Submissions may be up to 18 pages long (excluding title page and references) in single-column format, using at least 11-point fonts, single-spacing between lines, and at least 1-inch margins all around. In addition, an appendix may be included at the end of the paper and will be read at the discretion of the reviewers. Submissions deviating significantly from these guidelines may be rejected without review. Please note that, as for all previous editions, SAGT 2024 implements a single-blind peer-review process.

Authors are strongly encouraged to structure their paper in a way that includes a clear presentation of the merits of the paper and a discussion of the importance of the results, as well as an exposition of the key conceptual and technical ideas.

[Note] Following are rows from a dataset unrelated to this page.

(** The opcodes built from a staircase of blocks *)
Lemma opcodes_loop a b (l : list (Z * Z * Z)) (i j : Z)
    (ans : list (difflib.tag * Z * Z * Z * Z)) :
  stair_from a b i j l -> 0 <= i -> 0 <= j ->
  exists news,
    (foldl difflib.opcode_step (i, j, ans) l).2 = ans ++ news /\
    Forall (valid_op a b) news /\ contig news /\
    (forall c, head news = Some c -> op_start c = (i, j)).
Proof.
  revert i j ans; induction l as [|[[ai bj] sz] l IH]; intros i j ans Hst Hi Hj.
  { exists []. simpl. rewrite app_nil_r. split_and!; try done. }
  cbn [stair_from] in Hst. destruct Hst as (Hia & Hjb & Hba & Hbb & Hm & Hst).
  pose proof Hm as [Hsz Hm'].
  cbn [foldl].
  set (p := if (i <? ai) && (j <? bj) then [(difflib.replace, i, ai, j, bj)]
            else if i <? ai then [(difflib.delete, i, ai, j, bj)]
            else if j <? bj then [(difflib.insert, i, ai, j, bj)] else []).
  set (e := if sz =? 0 then [] else [(difflib.equal, ai, ai + sz, bj, bj + sz)]).
  replace (difflib.opcode_step (i, j, ans) (ai, bj, sz)) with
    (ai + sz, bj + sz, ans ++ p ++ e).
  2:{ unfold difflib.opcode_step, p, e.
      destruct ((i <? ai) && (j <? bj)), (i <? ai), (j <? bj), (sz =? 0);
        by rewrite <- ?app_assoc, ?app_nil_r. }
  destruct (IH (ai + sz) (bj + sz) (ans ++ p ++ e) Hst ltac:(lia) ltac:(lia))
    as (news & -> & Hv & Hc & Hh).
  exists (p ++ e ++ news). rewrite <- !app_assoc.
  assert (Forall (valid_op a b) p /\ contig p /\
          (forall c, head p = Some c -> op_start c = (i, j)) /\
          (forall c, last p = Some c -> op_end c = (ai, bj)) /\
          (p = [] -> i = ai /\ j = bj)) as (Vp & Cp & Sp & Ep & Np).
  { unfold p.
    destruct (Z.ltb_spec i ai), (Z.ltb_spec j bj); simpl;
      split_and!; try done; try (intros ? [= <-]; done); try lia;
      apply Forall_singleton; simpl; lia. }
  assert (Forall (valid_op a b) e /\ contig e /\
          (forall c, head e = Some c -> op_start c = (ai, bj)) /\
          (forall c, last e = Some c -> op_end c = (ai + sz, bj + sz)) /\
          (e = [] -> sz = 0)) as (Ve & Ce & Se & Ee & Ne).
  { unfold e. destruct (Z.eqb_spec sz 0); simpl;
      split_and!; try done; try (intros ? [= <-]; done).
    apply Forall_singleton. simpl. split_and!; try lia. intros d Hd. apply Hm'. lia. }
  split_and!; try done.
  - by repeat (apply Forall_app; split).
  - apply contig_app. split_and!; [done| |].
    + apply contig_app. split_and!; [done|done|].
      intros c1 c2 H1 H2. rewrite (Ee _ H1), (Hh _ H2). done.
    + intros c1 c2 H1 H2. rewrite (Ep _ H1).
      destruct e as [|c e'] eqn:He.
      * simpl in H2. rewrite (Hh _ H2). rewrite (Ne eq_refl). f_equal; lia.
      * simpl in H2. injection H2 as <-. symmetry. by apply Se.
  - intros c Hc'. destruct p as [|c0 p'] eqn:Hp.
    + destruct (Np eq_refl) as [-> ->]. destruct e as [|c1 e'] eqn:He.
      * simpl in Hc'. rewrite (Hh _ Hc'). rewrite (Ne eq_refl). f_equal; lia.
      * simpl in Hc'. injection Hc' as <-. by apply Se.
    + simpl in Hc'. injection Hc' as <-. by apply Sp.
Qed.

The symposium proceedings will be published by Springer as a Lecture Notes in Computer Science (LNCS) proceedings volume in the ARCoSS subline. Accepted papers will be allocated at most 18 pages (including title page and references) in LNCS format in the proceedings. Please note that the LNCS format has much wider page margins. We recommend that authors use the LNCS format (provided as part of Springer's LaTeX2e package) to prepare their submission, but this is not a requirement for the submission. Please refer to Springer's Information for Authors for detailed guidelines on how to prepare the final manuscript.

To accommodate the publishing traditions of different fields, authors of accepted papers can choose to publish a one-page abstract of their paper in the proceedings. The paper must then provide a URL referring to the full version of the paper; authors should guarantee the link to be reliable for at least two years. Such papers must be formatted and submitted just like regular papers (as described above). 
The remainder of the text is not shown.